But what about indoors?
London-based Dutch designer Marjan van Aubel has created the world’s first piece of furniture to harvest energy indoors from diffused light. Current Table 2.0 is a brilliant piece of functional minimalist design: an orange-tinted glass surface encased in a sleek aluminum frame supported by four wooden legs.
This is how it works: According to Wired, the specific orange color of the glass surface helps nanoparticles of titanium oxide embedded within the glass to absorb ambient light; these nanoparticles then release electrons, creating an electrical current similar to the process of photosynthesis in plants. The electricity generated by this current can be used directly, or can be stored in a battery hidden in the perimeter of the table for later use.

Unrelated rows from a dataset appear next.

(* ===== verification/UserSys.v ===== *)
(** * System calls as user programs see them (user/user.h)

    [UserSys W] is the contract between a user program and the kernel for the calls
    the utilities use: [W] is the state of the system outside the program, [s_rest]
    what is still to be read from a descriptor, [s_out] what has been written to one.
    Programs are written against the operations and verified against the laws; a
    small world with in-memory files implements it. *)

From stdpp Require Import base list gmap strings.
From Stdlib Require Import ZArith Lia.
From S2P Require Import Prelude.

#[local] Open Scope Z_scope.

(** A program either exits with a status or goes on with a value. *)
Definition U (W A : Type) : Type := M W (Z + A).
Definition uret {W A} (a : A) : U W A := ret (inr a).
Definition uexit {W A} (status : Z) : U W A := ret (inl status).
Definition ubind {W A B} (c : U W A) (k : A -> U W B) : U W B :=
  r <- c ;; match r with inl status => ret (inl status) | inr a => k a end.
Definition sys {W A} (c : M W A) : U W A := a <- c ;; uret a.
(** A loop whose body may exit. *)
Definition uwhile {W S R} (body : S -> U W (ctl S R)) (s : S) : U W R :=
  while_ (fun s => r <- body s ;; match r with
                   | inl status => ret (Brk (inl status))
                   | inr (Next s') => ret (Next s')
                   | inr (Brk x) => ret (Brk (inr x))
                   end) s.
Notation "x <~ c ;; k" := (ubind c (fun x => k))
  (at level 89, c at next level, right associativity) : xv6_scope.
Notation "c ~;; k" := (ubind c (fun _ => k))
  (at level 89, right associativity) : xv6_scope.

Class UserSys (W : Type) : Type := {
  s_read : Z -> Z -> M W (Z * list Z);   (* read(fd, buf, n); the result and the bytes stored *)
  s_write : Z -> list Z -> M W Z;        (* write(fd, buf, n) *)
  s_open : list Z -> M W Z;              (* open(path, O_RDONLY) *)
  s_close : Z -> M W Z;
  s_rest : W -> Z -> list Z;
  s_out : W -> Z -> list Z;
  s_good : W -> Z -> bool;               (* whether reads of the descriptor work *)
  s_file : W -> list Z -> option (list Z);  (* contents of the file at a path *)
  (* A read returns some of what is left, and nothing only at the end or when
     nothing is asked for; it fails on a bad descriptor. *)
  s_read_ok : forall w fd n, 0 <= n ->
    wp (s_read fd n) (fun r w' => (forall fd', s_out w' fd' = s_out w fd') /\ (forall path', s_file w' path' = s_file w path') /\
      (forall fd', s_good w' fd' = s_good w fd') /\
      (forall fd', fd' <> fd -> s_rest w' fd' = s_rest w fd') /\
      if s_good w fd then
        r.1 = Z.of_nat (length r.2) /\ r.1 <= n /\ s_rest w fd = r.2 ++ s_rest w' fd /\
        (0 < n -> r.2 = [] -> s_rest w fd = [])
      else r = (-1, []) /\ s_rest w' fd = s_rest w fd) w;
  (* A write is complete. *)
  s_write_ok : forall w fd bytes,
    wp (s_write fd bytes) (fun r w' => r = Z.of_nat (length bytes) /\ s_out w' fd = s_out w fd ++ bytes /\
      (forall fd', fd' <> fd -> s_out w' fd' = s_out w fd') /\ (forall path', s_file w' path' = s_file w path') /\
      (forall fd', s_good w' fd' = s_good w fd') /\
      (forall fd', s_rest w' fd' = s_rest w fd')) w;
  (* Opening a file gives a descriptor at its start; it fails when there is none. *)
  s_open_ok : forall w path,
    wp (s_open path) (fun fd w' => (forall path', s_file w' path' = s_file w path') /\ (forall fd', s_out w' fd' = s_out w fd') /\
      match s_file w path with
      | Some bytes => 0 <= fd /\ s_good w' fd = true /\ s_rest w' fd = bytes
      | None => fd = -1
      end) w;
  s_close_ok : forall w fd,
    wp (s_close fd) (fun _ w' => (forall path', s_file w' path' = s_file w path') /\ (forall fd', s_out w' fd' = s_out w fd')) w;
}.

(** ** Rules *)

Lemma wp_ubind {W A B} (c : U W A) (k : A -> U W B) Q w :
  wp c (fun r w' => match r with inl st => Q (inl st) w' | inr a => wp (k a) Q w' end) w ->
  wp (ubind c k) Q w.
Proof. intros H. apply wp_bind. eapply wp_mono; [exact H|]. by intros [] w'. Qed.

Lemma wp_sys {W A} (c : M W A) (Q : Z + A -> W -> Prop) w : wp c (fun a w' => Q (inr a) w') w -> wp (sys c) Q w.
Proof. intros H. apply wp_bind. eapply wp_mono; [exact H|]. done. Qed.

Lemma wp_uwhile {W S R} (body : S -> U W (ctl S R)) (I : S -> W -> Prop) (m : S -> W -> Z)
  (Q : Z + R -> W -> Prop) :
  (forall s w, I s w -> wp (body s) (fun c w' => match c with
      | inl st => Q (inl st) w'
      | inr (Next s') => I s' w' /\ 0 <= m s' w' < m s w
      | inr (Brk r) => Q (inr r) w'
      end) w) ->
  forall s w, I s w -> 0 <= m s w < 2 ^ 64 -> wp (uwhile body s) Q w.
Proof.
  intros Hb s w HI Hm. apply (wp_while _ I m); [|done|done].
  intros s' w' HI'. apply wp_bind. eapply wp_mono; [by apply Hb|]. intros [st|[s''|r]] w''; by intros.
Qed.

Ltac usr_step :=
  match goal with
  | |- wp (ubind _ _) _ _ => apply wp_ubind
  | |- wp (uret _) _ _ => apply wp_ret
  | |- wp (uexit _) _ _ => apply wp_ret
  | |- wp (sys _) _ _ => apply wp_sys
  end.
Ltac usr_steps := repeat usr_step; cbv beta iota.

(** ** A world of in-memory files *)

(** [w_short k n] is how much the [k]-th read returns when [n] bytes are left; it is
    cut to what is left and asked for, and is not 0 when both are not. *)
Record world : Type := World {
  w_files : gmap (list Z) (list Z);
  w_open : gmap Z (list Z);
  w_written : gmap Z (list Z);
  w_reads : nat;
  w_short : nat -> nat -> nat;
}.
#[global] Instance eta_world : Eta world := fun x =>
  World (w_files x) (w_open x) (w_written x) (w_reads x) (w_short x).

Definition read_len (w : world) (left want : nat) : nat :=
  Nat.min (Nat.min left want) (S (w_short w (w_reads w) left)).
Definition world_read (fd n : Z) : M world (Z * list Z) :=
  w <- gets id ;;
  match w_open w !! fd with
  | None => ret (-1, [])
  | Some l =>
      let k := read_len w (length l) (Z.to_nat n) in
      modify (fun w => w <| w_open := <[fd := drop k l]> (w_open w) |> <| w_reads := S (w_reads w) |>) ;;;
      ret (Z.of_nat (length (take k l)), take k l)
  end.
Definition written_to (w : world) (fd : Z) : list Z := default [] (w_written w !! fd).
Definition world_write (fd : Z) (bytes : list Z) : M world Z :=
  modify (fun w => w <| w_written := <[fd := written_to w fd ++ bytes]> (w_written w) |>) ;;;
  ret (Z.of_nat (length bytes)).
Definition world_open (path : list Z) : M world Z :=
  w <- gets id ;;
  match w_files w !! path with
  | None => ret (-1)
  | Some l =>
      let fd := Z.of_nat (3 + size (w_open w)) in
      modify (fun w => w <| w_open := <[fd := l]> (w_open w) |>) ;;;
      ret fd
  end.

Lemma world_read_ok w fd n : 0 <= n ->
  wp (world_read fd n) (fun r w' => (forall fd', written_to w' fd' = written_to w fd') /\
    (forall path', w_files w' !! path' = w_files w !! path') /\ (forall fd', bool_decide (is_Some (w_open w' !! fd')) = bool_decide (is_Some (w_open w !! fd'))) /\
    (forall fd', fd' <> fd -> default [] (w_open w' !! fd') = default [] (w_open w !! fd')) /\
    if bool_decide (is_Some (w_open w !! fd)) then
      r.1 = Z.of_nat (length r.2) /\ r.1 <= n /\ default [] (w_open w !! fd) = r.2 ++ default [] (w_open w' !! fd) /\
      (0 < n -> r.2 = [] -> default [] (w_open w !! fd) = [])
    else r = (-1, []) /\ default [] (w_open w' !! fd) = default [] (w_open w !! fd)) w.
Proof.
  intros Hn. unfold world_read. wp_steps. unfold id. destruct (w_open w !! fd) as [l|] eqn:E; cbv zeta; wp_steps.
  - cbn [fst snd]. set (k := read_len _ _ _). split_and!; try done.
    + intros fd'. cbn. apply bool_decide_ext. destruct (decide (fd' = fd)) as [->|Hne].
      * rewrite lookup_insert_eq, E. done.
      * by rewrite lookup_insert_ne.
    + intros fd' Hne. cbn. by rewrite lookup_insert_ne.
    + rewrite bool_decide_eq_true_2 by done. cbn. rewrite lookup_insert_eq. cbn.
      assert (k <= length l)%nat as Hk by (unfold k, read_len; lia).
      split_and!; [done| |by rewrite take_drop|].
      * rewrite length_take. unfold k, read_len. lia.
      * intros Hpos Hnil. apply (f_equal length) in Hnil. rewrite length_take in Hnil. unfold k, read_len in Hnil.
        destruct l; [done|]. simpl in Hnil. destruct (Z.to_nat n) eqn:En; simpl in Hnil; lia.
  - split_and!; try done. rewrite bool_decide_eq_false_2, E; [done|]. by intros [? ?].
Qed.

Lemma world_write_ok w fd bytes :
  wp (world_write fd bytes) (fun r w' => r = Z.of_nat (length bytes) /\ written_to w' fd = written_to w fd ++ bytes /\
    (forall fd', fd' <> fd -> written_to w' fd' = written_to w fd') /\ (forall path', w_files w' !! path' = w_files w !! path') /\
    (forall fd', bool_decide (is_Some (w_open w' !! fd')) = bool_decide (is_Some (w_open w !! fd'))) /\
    (forall fd', default [] (w_open w' !! fd') = default [] (w_open w !! fd'))) w.
Proof.
  unfold world_write. wp_steps. split_and!; try done.
  - unfold written_to at 1. cbn. by rewrite lookup_insert_eq.
  - intros fd' Hne. unfold written_to at 1. cbn. by rewrite lookup_insert_ne.
Qed.

Lemma world_open_ok w path :
  wp (world_open path) (fun fd w' => (forall path', w_files w' !! path' = w_files w !! path') /\ (forall fd', written_to w' fd' = written_to w fd') /\
    match w_files w !! path with
    | Some bytes => 0 <= fd /\ bool_decide (is_Some (w_open w' !! fd)) = true /\ default [] (w_open w' !! fd) = bytes
    | None => fd = -1
    end) w.
Proof.
  unfold world_open. wp_steps. unfold id. destruct (w_files w !! path) as [l|]; cbv zeta; wp_steps; split_and!; try done;
    cbn; by rewrite lookup_insert_eq.
Qed.

#[global] Instance world_sys : UserSys world := {|
  s_read := world_read;
  s_write := world_write;
  s_open := world_open;
  s_close fd := modify (fun w => w <| w_open := delete fd (w_open w) |>) ;;; ret 0;
  s_rest w fd := default [] (w_open w !! fd);
  s_out := written_to;
  s_good w fd := bool_decide (is_Some (w_open w !! fd));
  s_file w path := w_files w !! path;
  s_read_ok := world_read_ok;
  s_write_ok := world_write_ok;
  s_open_ok := world_open_ok;
  s_close_ok := ltac:(done);
|}.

A USB port located on one of the legs of the table can charge mobile devices at a rate of 500mA, the same rate as plugging into a laptop’s USB port. A network of cables is cleverly hidden within the table’s aluminum perimeter.
The concept behind the Current Table 2.0 is nothing short of revolutionary. This table, designed for home or office, is independent of any electric power source apart from itself. No need to move the table closer to an electrical wall socket, or to dangle electric cables over the edge to connect your electronics to an electrical wall socket.
van Aubel developed the self-sufficient Current Table 2.0 in collaboration with engineer Peter Krige. Together, they created Caventou, a company whose goal is to integrate solar technology subtly into our everyday lives, without us even being aware of it. Much more subtle than installing an array of solar panels on our roofs.
“I am a designer, and I would like to change things through design. My aim is to make people think differently about solar technology. Give them a choice. Literally, give power to the consumer.”
—Marjan van Aubel
In a 2016 interview in The Guardian, van Aubel explained: “You’ll collect the most power [indoors] on bright, clear days. That being said, dye-sensitized solar panels are less affected by diffuse light levels and shadow from clouds. Although the efficiency of the solar panel will decrease in cloudy conditions, you’ll still be collecting valuable power from the sun. On an average day in London indoors, it can power three phones and an iPad or one computer and a phone.”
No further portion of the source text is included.